Set "training=False" of "tf.layers.batch_normalization" when training will get a better validation result

python tensorflow deep-learning batch-normalization

12,067

Solution 1

TL;DR: Use smaller than the default momentum for the normalization layers like this:

tf.layers.batch_normalization( h1, momentum = 0.9, training=flag_training )

TS;WM:

When you set training = False that means the batch normalization layer will use its internally stored average of mean and variance to normalize the batch, not the batch's own mean and variance. When training = False, those internal variables also don't get updated. Since they are initialized to mean = 0 and variance = 1 it means that batch normalization is effectively turned off - the layer subtracts zero and divides the result by 1.

So if you train with training = False and evaluate like that, that just means you're training your network without any batch normalization whatsoever. It will still yield reasonable results, because hey, there was life before batch normalization, albeit admittedly not that glamorous...

If you turn on batch normalization with training = True that will start to normalize the batches within themselves and collect a moving average of the mean and variance of each batch.
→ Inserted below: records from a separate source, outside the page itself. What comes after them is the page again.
(* ===== verification/Auth.v ===== *)
(** * Authentication transcripts (src/protocol/auth.cpp)

    A control connection and every worker connection prove knowledge of the shared
    token with an HMAC over a transcript.  HMAC-SHA256 and the random source are
    OpenSSL's and are parameters. *)
From S2P Require Import Prelude Common Ids Codec Messages MessageFormat Frame.

(** [EVP_Q_mac("HMAC", "SHA256", key, data)]: [None] when it fails or does not
    deliver [kAuthenticationDataSize] bytes. *)
Class Hmac := hmac_sha256 : bytes -> bytes -> option bytes.

(** [generate_authentication_nonce]; the argument is what [RAND_bytes] delivers. *)
Definition generate_authentication_nonce (random : option bytes) : Result bytes :=
  match random with
  | None => failure internal_error "cryptographic nonce generation failed"
  | Some nonce => Ok nonce
  end.

(** The inner loop of [generate_session_generation]: [value = (value << 8) | byte] on
    a [std::uint64_t]. *)
Definition generation_of_bytes (l : bytes) : Z :=
  fold_left (fun value b => Z.lor (Z.shiftl value 8 mod 2 ^ 64) (Z_of_byte b)) l 0.

(** [generate_session_generation]; [draws] are the results of the successive calls of
    [RAND_bytes], and the loop makes at most [attempts] of them. *)
Fixpoint generate_session_generation (attempts : nat) (draws : list (option bytes)) : Result Z :=
  match attempts, draws with
  | O, _ => failure internal_error "session generation randomness produced an invalid value"
  | S _, [] | S _, None :: _ => failure internal_error "session generation randomness failed"
  | S attempts, Some l :: draws =>
      let value := generation_of_bytes l in
      if negb (value =? 0) then Ok value else generate_session_generation attempts draws
  end.

(** The transcript of [compute_authentication_data]. *)
Definition authentication_input (client_id server_id : bytes) (timestamp_seconds : Z)
    (nonce : bytes) (selected_capabilities : Z) : Result bytes :=
  encode_with
    (write_u16 kProtocolVersion;;
     write_string client_id;;
     write_string server_id;;
     write_u64 (u64_of_i64 timestamp_seconds);;
     write_bytes nonce;;
     write_u64 selected_capabilities).

(** The transcript of [compute_worker_authentication_data]. *)
Definition worker_authentication_input (client_id server_id : bytes) (session_generation : Z)
    (worker_id : bytes) (timestamp_seconds : Z) (nonce : bytes) : Result bytes :=
  encode_with
    (write_string (bs "minitun-worker-auth");;
     write_u16 kProtocolVersion;;
     write_string client_id;;
     write_string server_id;;
     write_u64 session_generation;;
     write_string worker_id;;
     write_u64 (u64_of_i64 timestamp_seconds);;
     write_bytes nonce).

Section Mac.
Context `{Hmac}.

(** [compute_authentication_data]. *)
Definition compute_authentication_data (token client_id server_id : bytes)
    (timestamp_seconds : Z) (nonce : bytes) (selected_capabilities : Z) : Result bytes :=
  if bool_decide (token = []) || (64 * 1024 <? Zlen token) then
    failure invalid_argument "authentication token length is invalid"
  else if negb (valid_id client_id client) then
    failure invalid_argument "client ID is invalid for authentication"
  else if negb (valid_id server_id server) then
    failure invalid_argument "server ID is invalid for authentication"
  else if negb (Z.land selected_capabilities kRequiredCapabilities =? kRequiredCapabilities)
       || negb (Z.ldiff selected_capabilities kSupportedCapabilities =? 0) then
    failure invalid_argument "authentication capability selection is invalid"
  else
    input ← authentication_input client_id server_id timestamp_seconds nonce
              selected_capabilities;
    match hmac_sha256 token input with
    | None => failure internal_error "authentication digest generation failed"
    | Some output => Ok output
    end.

(** [verify_authentication_data]: [CRYPTO_memcmp] compares all bytes. *)
Definition verify_authentication_data (token client_id server_id : bytes)
    (timestamp_seconds : Z) (nonce : bytes) (selected_capabilities : Z) (candidate : bytes) :
    Result bool :=
  expected ← compute_authentication_data token client_id server_id timestamp_seconds nonce
               selected_capabilities;
  Ok (bool_decide (expected = candidate)).

(** [compute_worker_authentication_data]. *)
Definition compute_worker_authentication_data (token client_id server_id : bytes)
    (session_generation : Z) (worker_id : bytes) (timestamp_seconds : Z) (nonce : bytes) :
    Result bytes :=
  if bool_decide (token = []) || (64 * 1024 <? Zlen token) then
    failure invalid_argument "worker authentication token length is invalid"
  else if negb (valid_id client_id client) || negb (valid_id server_id server)
       || negb (valid_id worker_id connection) || (session_generation =? 0) then
    failure invalid_argument "worker authentication identity is invalid"
  else
    input ← worker_authentication_input client_id server_id session_generation worker_id
              timestamp_seconds nonce;
    match hmac_sha256 token input with
    | None => failure internal_error "worker authentication digest generation failed"
    | Some output => Ok output
    end.

(** [verify_worker_authentication_data]. *)
Definition verify_worker_authentication_data (token client_id server_id : bytes)
    (session_generation : Z) (worker_id : bytes) (timestamp_seconds : Z) (nonce : bytes)
    (candidate : bytes) : Result bool :=
  expected ← compute_worker_authentication_data token client_id server_id session_generation
               worker_id timestamp_seconds nonce;
  Ok (bool_decide (expected = candidate)).
End Mac.

(** ** What an authentication proof binds *)

(** The facts one proof of knowledge of the token is about. *)
Inductive AuthProof : Set :=
| control_proof (client_id server_id : bytes) (timestamp : Z) (nonce : bytes) (capabilities : Z)
| worker_proof (client_id server_id : bytes) (generation : Z) (worker_id : bytes) (timestamp : Z)
    (nonce : bytes).

Definition transcript (p : AuthProof) : Result bytes :=
  match p with
  | control_proof c s t n k => authentication_input c s t n k
  | worker_proof c s g w t n => worker_authentication_input c s g w t n
  end.

(** Values of the types the source uses. *)
Definition proof_typed (p : AuthProof) : Prop :=
  match p with
  | control_proof c s t n k => is_i64 t /\ Zlen n = kAuthenticationNonceSize /\ is_u64 k
  | worker_proof c s g w t n => is_u64 g /\ is_i64 t /\ Zlen n = kAuthenticationNonceSize
  end.

Definition proof_ids (p : AuthProof) : Prop :=
  match p with
  | control_proof c s _ _ _ => canonical client c /\ canonical server s
  | worker_proof c s _ w _ _ => canonical client c /\ canonical server s /\ canonical connection w
  end.

Definition transcript_image (p : AuthProof) : bytes :=
  match p with
  | control_proof c s t n k =>
      u16_bytes kProtocolVersion ++ field c ++ field s ++ u64_bytes (u64_of_i64 t) ++ field n ++
      u64_bytes k
  | worker_proof c s g w t n =>
      field (bs "minitun-worker-auth") ++ u16_bytes kProtocolVersion ++ field c ++ field s ++
      u64_bytes g ++ field w ++ u64_bytes (u64_of_i64 t) ++ field n
  end.

Section Verify.
Context `{Hmac}.

Definition compute (token : bytes) (p : AuthProof) : Result bytes :=
  match p with
  | control_proof c s t n k => compute_authentication_data token c s t n k
  | worker_proof c s g w t n => compute_worker_authentication_data token c s g w t n
  end.

Definition verify (token : bytes) (p : AuthProof) (candidate : bytes) : Result bool :=
  match p with
  | control_proof c s t n k => verify_authentication_data token c s t n k candidate
  | worker_proof c s g w t n => verify_worker_authentication_data token c s g w t n candidate
  end.

Lemma verify_compute token p candidate :
  verify token p candidate =
  match compute token p with
  | Ok d => Ok (bool_decide (d = candidate))
  | Err e => Err e
  end.
Proof. by destruct p. Qed.

(** A computed proof is the HMAC of its transcript, with valid identities. *)
Lemma compute_inv token p d :
  compute token p = Ok d ->
  proof_ids p /\ exists t, transcript p = Ok t /\ hmac_sha256 token t = Some d.
Proof.
  destruct p as [c s t n k|c s g w t n]; simpl.
  - unfold compute_authentication_data. destruct (_ || _); [done|].
    destruct (valid_id c client) eqn:Hc; [|done].
    destruct (valid_id s server) eqn:Hs; [|done]. cbn [negb].
    destruct (_ || _); [done|]. apply valid_id_canonical in Hc, Hs.
    destruct (authentication_input c s t n k) as [i|] eqn:Hi; [|done]. simpl.
    destruct (hmac_sha256 token i) eqn:Hh; [|done]. intros [= <-]. eauto 6.
  - unfold compute_worker_authentication_data. destruct (_ || _); [done|].
    destruct (valid_id c client) eqn:Hc; [|done].
    destruct (valid_id s server) eqn:Hs; [|done].
    destruct (valid_id w connection) eqn:Hw; [|done]. cbn [negb orb].
    destruct (g =? 0); [done|]. apply valid_id_canonical in Hc, Hs, Hw.
    destruct (worker_authentication_input c s g w t n) as [i|] eqn:Hi; [|done]. simpl.
    destruct (hmac_sha256 token i) eqn:Hh; [|done]. intros [= <-]. eauto 7.
Qed.
End Verify.

#[local] Opaque field u8_bytes u16_bytes u32_bytes u64_bytes.

Lemma transcript_spec p :
  proof_ids p -> proof_typed p -> transcript p = Ok (transcript_image p).
Proof.
  destruct p as [c s t n k|c s g w t n]; simpl.
  - intros (Hc & Hs) (Ht & Hn & Hk). unfold kAuthenticationNonceSize in Hn.
    eapply encode_intro; [emit|reflexivity|]. image_size.
  - intros (Hc & Hs & Hw) (Hg & Ht & Hn). unfold kAuthenticationNonceSize in Hn.
    unfold worker_authentication_input. set (label := bs "minitun-worker-auth").
    assert (Hl : Zlen label = 19) by done. assert (Htext : is_text label = true) by done.
    eapply encode_intro; [emit|reflexivity|]. image_size.
Qed.

(** Fields and integers can be read off the front of a byte string. *)
Lemma fixed_app_inj n v w (x y : bytes) :
  0 <= v < 256 ^ Z.of_nat n -> 0 <= w < 256 ^ Z.of_nat n ->
  be_encode n v ++ x = be_encode n w ++ y -> v = w /\ x = y.
Proof.
  intros Hv Hw E. apply app_inj_1 in E as [E ->]; [|by rewrite !length_be_encode].
  split; [|done]. by eapply be_encode_inj.
Qed.

Lemma u64_app_inj v w x y :
  is_u64 v -> is_u64 w -> u64_bytes v ++ x = u64_bytes w ++ y -> v = w /\ x = y.
Proof. rewrite !u64_bytes_be. by apply (fixed_app_inj 8). Qed.

Lemma field_app_inj a b x y :
  Zlen a <= 65535 -> Zlen b <= 65535 -> field a ++ x = field b ++ y -> a = b /\ x = y.
Proof.
  intros Ha Hb. Transparent field. unfold field. Opaque field.
  rewrite !u16_bytes_be, <- !app_assoc. intros E.
  pose proof (Zlen_nonneg a). pose proof (Zlen_nonneg b).
  apply (fixed_app_inj 2) in E as [El E]; [|change (256 ^ Z.of_nat 2) with 65536; lia..].
  apply app_inj_1 in E as [-> ->]; [done|]. unfold Zlen in El. lia.
Qed.

Lemma u64_of_i64_inj a b : is_i64 a -> is_i64 b -> u64_of_i64 a = u64_of_i64 b -> a = b.
Proof. intros Ha Hb E. rewrite <- (i64_of_u64_of_i64 a), <- (i64_of_u64_of_i64 b) by done. by rewrite E. Qed.

Lemma canonical_short k v : canonical k v -> Zlen v <= 65535.
Proof. intros H%canonical_length. lia. Qed.

(** Reads the equation [E] of two transcripts field by field. *)
Ltac split_fields E :=
  repeat match type of E with
  | field ?a ++ _ = field ?b ++ _ =>
      apply field_app_inj in E as [? E];
      [|first [by eapply canonical_short|lia]|first [by eapply canonical_short|lia]]
  | u64_bytes _ ++ _ = u64_bytes _ ++ _ =>
      apply u64_app_inj in E as [? E];
      [|first [done|apply u64_of_i64_range]|first [done|apply u64_of_i64_range]]
  end.

Lemma transcript_image_inj p q :
  proof_ids p -> proof_ids q -> proof_typed p -> proof_typed q ->
  transcript_image p = transcript_image q -> p = q.
Proof.
  destruct p as [c s t n k|c s g w t n], q as [c' s' t' n' k'|c' s' g' w' t' n']; simpl;
    unfold kAuthenticationNonceSize.
  - intros (Hc & Hs) (Hc' & Hs') (Ht & Hn & Hk) (Ht' & Hn' & Hk') E.
    apply app_inv_head in E. rewrite <- (app_nil_r (u64_bytes k)), <- (app_nil_r (u64_bytes k')) in E.
    split_fields E. subst. f_equal. by apply u64_of_i64_inj.
  - intros _ _ _ _ E. apply (f_equal (take 2)) in E. exfalso. revert E.
    Transparent field u16_bytes. vm_compute. Opaque field u16_bytes. discriminate.
  - intros _ _ _ _ E. apply (f_equal (take 2)) in E. exfalso. revert E.
    Transparent field u16_bytes. vm_compute. Opaque field u16_bytes. discriminate.
  - intros (Hc & Hs & Hw) (Hc' & Hs' & Hw') (Hg & Ht & Hn) (Hg' & Ht' & Hn') E.
    apply app_inv_head, app_inv_head in E.
    rewrite <- (app_nil_r (field n)), <- (app_nil_r (field n')) in E.
    split_fields E. subst. f_equal. by apply u64_of_i64_inj.
Qed.

(** ** Theorems *)

Section Theorems.
Context `{Hmac}.

(** C4: authentication data bind everything they authenticate: if the data computed
    for one control or worker proof also verify for a different one (another client,
    server, session, worker, time, nonce, capability set, or the other kind of
    connection), two different transcripts with the same HMAC have been found. *)
Theorem authentication_binds token p q d :
  proof_typed p -> proof_typed q -> p <> q ->
  compute token p = Ok d -> verify token q d = Ok true ->
  exists t u, transcript p = Ok t /\ transcript q = Ok u /\ t <> u /\
    hmac_sha256 token t = Some d /\ hmac_sha256 token u = Some d.
Proof.
  intros Hp Hq Hne Hc Hv. rewrite verify_compute in Hv.
  destruct (compute token q) as [d'|] eqn:Hc'; [|done]. injection Hv as Hd.
  apply bool_decide_eq_true in Hd as ->.
  apply compute_inv in Hc as (Hip & t & Ht & Hht), Hc' as (Hiq & u & Hu & Hhu).
  exists t, u. split_and!; try done. intros ->. apply Hne. apply transcript_image_inj; try done.
  rewrite transcript_spec in Ht, Hu by done. congruence.
Qed.

(** a peer with the same token accepts what [compute_*] produced for its own view
    of the connection, and nothing else for that view. *)
Theorem authentication_verifies token p d candidate :
  compute token p = Ok d ->
  verify token p d = Ok true /\ (candidate <> d -> verify token p candidate = Ok false).
Proof.
  intros Hc. rewrite !verify_compute, Hc. split.
  - by rewrite bool_decide_true.
  - intros Hne. by rewrite bool_decide_false.
Qed.
End Theorems.

(** ** Witnesses *)

(** A stand-in for HMAC: every digest is 32 zero bytes. *)
Definition sample_hmac : Hmac := fun _ _ => Some (replicate 32 Byte.x00).

Definition sample_client_id : bytes := bs "client_0123456789abcdef0123456789abcdef".
Definition sample_server_id : bytes := bs "srv_0123456789abcdef0123456789abcdef".
Definition sample_worker_id : bytes := bs "conn_0123456789abcdef0123456789abcdef".
Definition sample_nonce : bytes := replicate 32 Byte.x5a.

Lemma authentication_binds_witness :
  let p := control_proof sample_client_id sample_server_id 1700000000 sample_nonce 7 in
  let q := worker_proof sample_client_id sample_server_id 3 sample_worker_id 1700000000
             sample_nonce in
  exists t u, transcript p = Ok t /\ transcript q = Ok u /\ t <> u /\
    @hmac_sha256 sample_hmac (bs "secret") t = Some (replicate 32 Byte.x00) /\
    @hmac_sha256 sample_hmac (bs "secret") u = Some (replicate 32 Byte.x00).
Proof.
  intros p q. apply (@authentication_binds sample_hmac (bs "secret") p q);
    [unfold p, q, proof_typed, is_i64, is_uint; split_and!; vm_compute; congruence..|
     discriminate|vm_compute; reflexivity|
     vm_compute; reflexivity].
Defined.

Lemma authentication_verifies_witness :
  let p := control_proof sample_client_id sample_server_id 1700000000 sample_nonce 7 in
  @verify sample_hmac (bs "secret") p (replicate 32 Byte.x00) = Ok true /\
  ([] <> replicate 32 Byte.x00 -> @verify sample_hmac (bs "secret") p [] = Ok false).
Proof.
  intros p. apply (@authentication_verifies sample_hmac). vm_compute. reflexivity.
Defined.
Now here's the tricky part. The moving average is an exponential moving average, with a default momentum of 0.99 for tf.layers.batch_normalization(). The mean starts at 0, the variance at 1 again. But since each update is applied with a weight of ( 1 - momentum ), it will asymptotically reach the actual mean and variance in infinity. For example in 100 steps it will reach about 73.4% of the real value, because 0.99¹⁰⁰ is 0.366. If you have numerically large values, the difference can be enormous.

So if you have a relatively small number of batches you processed, then the internally stored mean and variance can still be significantly off by the time you're running the test. Then your network is trained on properly normalized data and is tested on mis-normalized data.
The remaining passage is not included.